▸ WHAT YOU HAVE TO DO
Please check every line of the listing for "simpl" and copy each line where it is found.

▸ SOURCE MATERIAL
►
(* ===== verification/PageMem.v ===== *)
(** Memory as the parity routines see it: pages of bytes reached through pointers, so
    that pointer tables can be permuted, share pages and be restored. *)

From S2P Require Import Prelude.

(** An address names a page; a page is an array of bytes. *)
Abbreviation addr := nat.
Abbreviation mem := (gmap nat (list Z)).

Definition page (m : mem) (a : addr) : list Z := default [] (m !! a).

(** [ptrs[i]] *)
Definition ptr (ptrs : list addr) (i : nat) : addr := default 0%nat (ptrs !! i).

(** [l[b]] with an index of type [int] that counts up from 0. *)
Definition pget (l : list Z) (b : nat) : Z := default 0 (l !! b).

(** [memcpy(l + d, bs, len(bs))], a store inside the array. *)
Definition splice (l : list Z) (d : nat) (bs : list Z) : list Z :=
  take d l ++ bs ++ drop (d + length bs) l.

Definition store (m : mem) (a : addr) (d : nat) (bs : list Z) : mem :=
  <[a := splice (page m a) d bs]> m.

(** The bytes at offset [b] of the pages of [srcs]. *)
Definition column (m : mem) (srcs : list addr) (b : nat) : list Z :=
  map (fun a => pget (page m a) b) srcs.

Lemma page_insert_eq m a l : page (<[a := l]> m) a = l.
Proof. unfold page. by rewrite lookup_insert_eq. Qed.

Lemma page_insert_ne m a b l : a <> b -> page (<[a := l]> m) b = page m b.
Proof. intros. unfold page. by rewrite lookup_insert_ne. Qed.

Lemma page_store_ne m a b d bs : a <> b -> page (store m a d bs) b = page m b.
Proof. apply page_insert_ne. Qed.

Lemma page_store_eq m a d bs : page (store m a d bs) a = splice (page m a) d bs.
Proof. apply page_insert_eq. Qed.

Lemma length_splice l d bs : (d + length bs <= length l)%nat -> length (splice l d bs) = length l.
Proof. intros. unfold splice. rewrite !length_app, length_take, length_drop. lia. Qed.

(** ** Arrays filled up to an offset *)

(** The array [l] whose first [d] bytes have been replaced by [f 0 .. f (d-1)]. *)
Definition filled (f : nat -> Z) (d : nat) (l : list Z) : list Z := map f (seq 0 d) ++ drop d l.

Lemma filled_0 f l : filled f 0 l = l.
Proof. done. Qed.

Lemma length_filled f d l : (d <= length l)%nat -> length (filled f d l) = length l.
Proof. intros. unfold filled. rewrite length_app, length_map, length_seq, length_drop. lia. Qed.

(** Storing the next block extends the filled prefix. *)
Lemma splice_filled f d w l bs :
  (d + w <= length l)%nat -> bs = map f (seq d w) ->
  splice (filled f d l) d bs = filled f (d + w) l.
Proof.
  intros Hlen ->. unfold splice, filled.
  rewrite length_map, length_seq.
  rewrite take_app_length' by (by rewrite length_map, length_seq).
  rewrite seq_app, map_app, <- app_assoc. do 2 f_equal.
  rewrite drop_app_ge by (rewrite length_map, length_seq; lia).
  rewrite length_map, length_seq, drop_drop. f_equal. lia.
Qed.

Lemma pget_filled_lt f d l b : (b < d)%nat -> pget (filled f d l) b = f b.
Proof.
  intros Hb. unfold pget, filled.
  rewrite lookup_app_l by (by rewrite length_map, length_seq).
  by rewrite list_lookup_fmap, lookup_seq_lt.
Qed.

Lemma pget_filled_ge f d l b :
  (d <= b)%nat -> (d <= length l)%nat -> pget (filled f d l) b = pget l b.
Proof.
  intros Hb Hd. unfold pget, filled.
  rewrite lookup_app_r by (by rewrite length_map, length_seq).
  rewrite length_map, length_seq, lookup_drop. by replace (d + (b - d))%nat with b by lia.
Qed.

Lemma filled_ext f g d l : (forall b, (b < d)%nat -> f b = g b) -> filled f d l = filled g d l.
Proof.
  intros H. unfold filled. f_equal. apply map_ext_in. intros b Hb%in_seq. apply H. lia.
Qed.

(** An array is determined by its length and its bytes. *)
Lemma pget_eq l1 l2 :
  length l1 = length l2 -> (forall b, (b < length l1)%nat -> pget l1 b = pget l2 b) -> l1 = l2.
Proof.
  intros Hlen H. apply list_eq_same_length with (length l1); [done..|].
  intros i x y Hi Hx Hy. specialize (H i Hi). unfold pget in H. by rewrite Hx, Hy in H.
Qed.

Lemma column_ext m1 m2 srcs b :
  (forall a, a ∈ srcs -> page m1 a = page m2 a) -> column m1 srcs b = column m2 srcs b.
Proof.
  intros H. apply map_ext_in. intros a Ha%list_elem_of_In. by rewrite H.
Qed.

Lemma length_column m srcs b : length (column m srcs b) = length srcs.
Proof. apply length_map. Qed.

(** Pages of bytes. *)
Definition byte_page (l : list Z) : Prop := Forall is_u8 l.

Lemma pget_u8 l b : byte_page l -> is_u8 (pget l b).
Proof.
  intros Hl. unfold pget. destruct (l !! b) as [x|] eqn:E; simpl; [|auto with md].
  by eapply Forall_lookup_1.
Qed.

Lemma column_u8 m srcs b :
  (forall a, a ∈ srcs -> byte_page (page m a)) -> Forall is_u8 (column m srcs b).
Proof.
  intros H. apply Forall_forall. intros x [a [<- Ha]]%in_map_iff.
  by apply pget_u8, H, list_elem_of_In.
Qed.

Lemma map_ptr_seq ptrs n : (n <= length ptrs)%nat -> map (ptr ptrs) (seq 0 n) = take n ptrs.
Proof.
  intros Hn. apply list_eq. intros i. rewrite list_lookup_fmap.
  destruct (decide (i < n)%nat) as [Hi|Hi].
  - rewrite lookup_seq_lt, lookup_take_lt by lia. simpl. unfold ptr.
    by destruct (lookup_lt_is_Some_2 ptrs i) as [x ->]; [lia|].
  - rewrite lookup_seq_ge, lookup_take_ge by lia. done.
Qed.

Lemma take_S_ptr ptrs n : (n < length ptrs)%nat -> take (S n) ptrs = take n ptrs ++ [ptr ptrs n].
Proof.
  intros Hn. unfold ptr. destruct (lookup_lt_is_Some_2 ptrs n) as [x Hx]; [done|].
  rewrite Hx. by apply take_S_r.
Qed.

Lemma elem_of_ptr ptrs i : (i < length ptrs)%nat -> ptr ptrs i ∈ ptrs.
Proof.
  intros Hi. unfold ptr. destruct (lookup_lt_is_Some_2 ptrs i) as [x Hx]; [done|].
  rewrite Hx. by eapply list_elem_of_lookup_2.
Qed.

Lemma zip_seq_map {B} (f : nat -> B) n i :
  zip (seq i n) (map f (seq i n)) = map (fun k => (k, f k)) (seq i n).
Proof. revert i. induction n as [|n IH]; intros i; simpl; [done|]. by rewrite IH. Qed.

Lemma Forall_map_u8 {A} (f : A -> Z) l : (forall x, is_u8 (f x)) -> Forall is_u8 (map f l).
Proof. intros H. apply Forall_map, Forall_true, H. Qed.

(** A store that completes a filled page, as one update of memory. *)
Lemma store_filled m a f d w l bs :
  (d + w <= length l)%nat -> bs = map f (seq d w) ->
  store (<[a := filled f d l]> m) a d bs = <[a := filled f (d + w) l]> m.
Proof.
  intros. unfold store. rewrite page_insert_eq, insert_insert_eq. f_equal.
  by apply splice_filled.
Qed.

Lemma slice_ptr_seq ptrs start stop :
  (start <= stop < length ptrs)%nat ->
  drop start (take (S stop) ptrs) = map (ptr ptrs) (seq start (stop - start)) ++ [ptr ptrs stop].
Proof.
  intros H. rewrite <- map_ptr_seq by lia.
  replace (S stop) with (start + S (stop - start))%nat by lia.
  rewrite seq_app, map_app, drop_app_length' by (by rewrite length_map, length_seq).
  rewrite seq_S, map_app. simpl. by replace (start + (stop - start))%nat with stop by lia.
Qed.

(** ** Pointer tables *)

Lemma ptr_lookup ptrs i : (i < length ptrs)%nat -> ptrs !! i = Some (ptr ptrs i).
Proof.
  intros Hi. unfold ptr. by destruct (lookup_lt_is_Some_2 ptrs i) as [x ->].
Qed.

Lemma ptr_insert_eq ptrs i a : (i < length ptrs)%nat -> ptr (<[i := a]> ptrs) i = a.
Proof. intros. unfold ptr. by rewrite list_lookup_insert_eq. Qed.

Lemma ptr_insert_ne ptrs i j a : i <> j -> ptr (<[i := a]> ptrs) j = ptr ptrs j.
Proof. intros. unfold ptr. by rewrite list_lookup_insert_ne. Qed.

Lemma ptr_inj ptrs i j :
  NoDup ptrs -> (i < length ptrs)%nat -> (j < length ptrs)%nat -> i <> j -> ptr ptrs i <> ptr ptrs j.
Proof.
  intros Hnd Hi Hj Hij H. apply Hij, (NoDup_lookup ptrs i j (ptr ptrs i)); [done|by apply ptr_lookup|].
  rewrite H. by apply ptr_lookup.
Qed.

(** Two pointer tables of the same length agree when their entries do. *)
Lemma ptrs_eq ptrs1 ptrs2 :
  length ptrs1 = length ptrs2 -> (forall i, (i < length ptrs1)%nat -> ptr ptrs1 i = ptr ptrs2 i) ->
  ptrs1 = ptrs2.
Proof.
  intros Hlen H. apply list_eq_same_length with (length ptrs1); [done..|].
  intros i x y Hi Hx Hy. specialize (H i Hi). unfold ptr in H. by rewrite Hx, Hy in H.
Qed.

Lemma column_insert m srcs i a b :
  column m (<[i := a]> srcs) b = <[i := pget (page m a) b]> (column m srcs b).
Proof. apply (list_fmap_insert (fun a => pget (page m a) b)). Qed.

Lemma column_lookup m srcs b i :
  (i < length srcs)%nat -> column m srcs b !! i = Some (pget (page m (ptr srcs i)) b).
Proof. intros Hi. unfold column. by rewrite list_lookup_fmap, ptr_lookup. Qed.

Lemma ptr_take ptrs n i : (i < n)%nat -> ptr (take n ptrs) i = ptr ptrs i.
Proof. intros. unfold ptr. by rewrite lookup_take_lt. Qed.

Lemma filled_filled f g d l : (d <= length l)%nat -> filled f d (filled g d l) = filled f d l.
Proof.
  intros. unfold filled. f_equal. by rewrite drop_app_length' by (by rewrite length_map, length_seq).
Qed.

Lemma list_elem_of_insert_inv {A} (l : list A) i x y : x ∈ <[i := y]> l -> x = y \/ x ∈ l.
Proof.
  revert i. induction l as [|z l IH]; intros [|i] H; simpl in *; [set_solver..|].
  apply elem_of_cons in H as [->|H]; [set_solver|]. destruct (IH _ H); set_solver.
Qed.

(** ** Reading through stores *)

Lemma pget_splice l d bs x :
  (d + length bs <= length l)%nat ->
  pget (splice l d bs) x = if decide (d <= x < d + length bs)%nat then pget bs (x - d) else pget l x.
Proof.
  intros Hlen. unfold pget, splice. case_decide as Hx.
  - rewrite lookup_app_r by (rewrite length_take; lia).
    rewrite lookup_app_l by (rewrite length_take; lia). rewrite length_take. do 2 f_equal. lia.
  - destruct (decide (x < d)%nat).
    + rewrite lookup_app_l by (rewrite length_take; lia). by rewrite lookup_take_lt.
    + rewrite !lookup_app_r by (rewrite ?length_app, ?length_take; lia).
      rewrite lookup_drop, length_take. do 2 f_equal. lia.
Qed.

Lemma map_seq_shift {B} (f : nat -> B) d w : map (fun j => f (d + j)%nat) (seq 0 w) = map f (seq d w).
Proof.
  revert d f. induction w as [|w IH]; intros d f; simpl; [done|]. rewrite Nat.add_0_r. f_equal.
  rewrite <- seq_shift, map_map. rewrite <- (IH (S d)). apply map_ext. intros. f_equal. lia.
Qed.

Lemma pget_map_seq f n j : (j < n)%nat -> pget (map f (seq 0 n)) j = f j.
Proof. intros. unfold pget. by rewrite list_lookup_fmap, lookup_seq_lt. Qed.

(** Filling a page with what it holds. *)
Lemma filled_same f d l :
  (d <= length l)%nat -> (forall b, (b < d)%nat -> f b = pget l b) -> filled f d l = l.
Proof.
  intros Hd Hf. apply pget_eq; [by apply length_filled|]. intros b Hb. destruct (decide (b < d)%nat).
  - by rewrite pget_filled_lt, Hf.
  - by rewrite pget_filled_ge by lia.
Qed.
◄
▸ RESPONSE BELOW
  intros Hl. unfold pget. destruct (l !! b) as [x|] eqn:E; simpl; [|auto with md].
  - rewrite lookup_seq_lt, lookup_take_lt by lia. simpl. unfold ptr.
Proof. revert i. induction n as [|n IH]; intros i; simpl; [done|]. by rewrite IH. Qed.
  rewrite seq_S, map_app. simpl. by replace (start + (stop - start))%nat with stop by lia.
  revert i. induction l as [|z l IH]; intros [|i] H; simpl in *; [set_solver..|].
  revert d f. induction w as [|w IH]; intros d f; simpl; [done|]. rewrite Nat.add_0_r. f_equal.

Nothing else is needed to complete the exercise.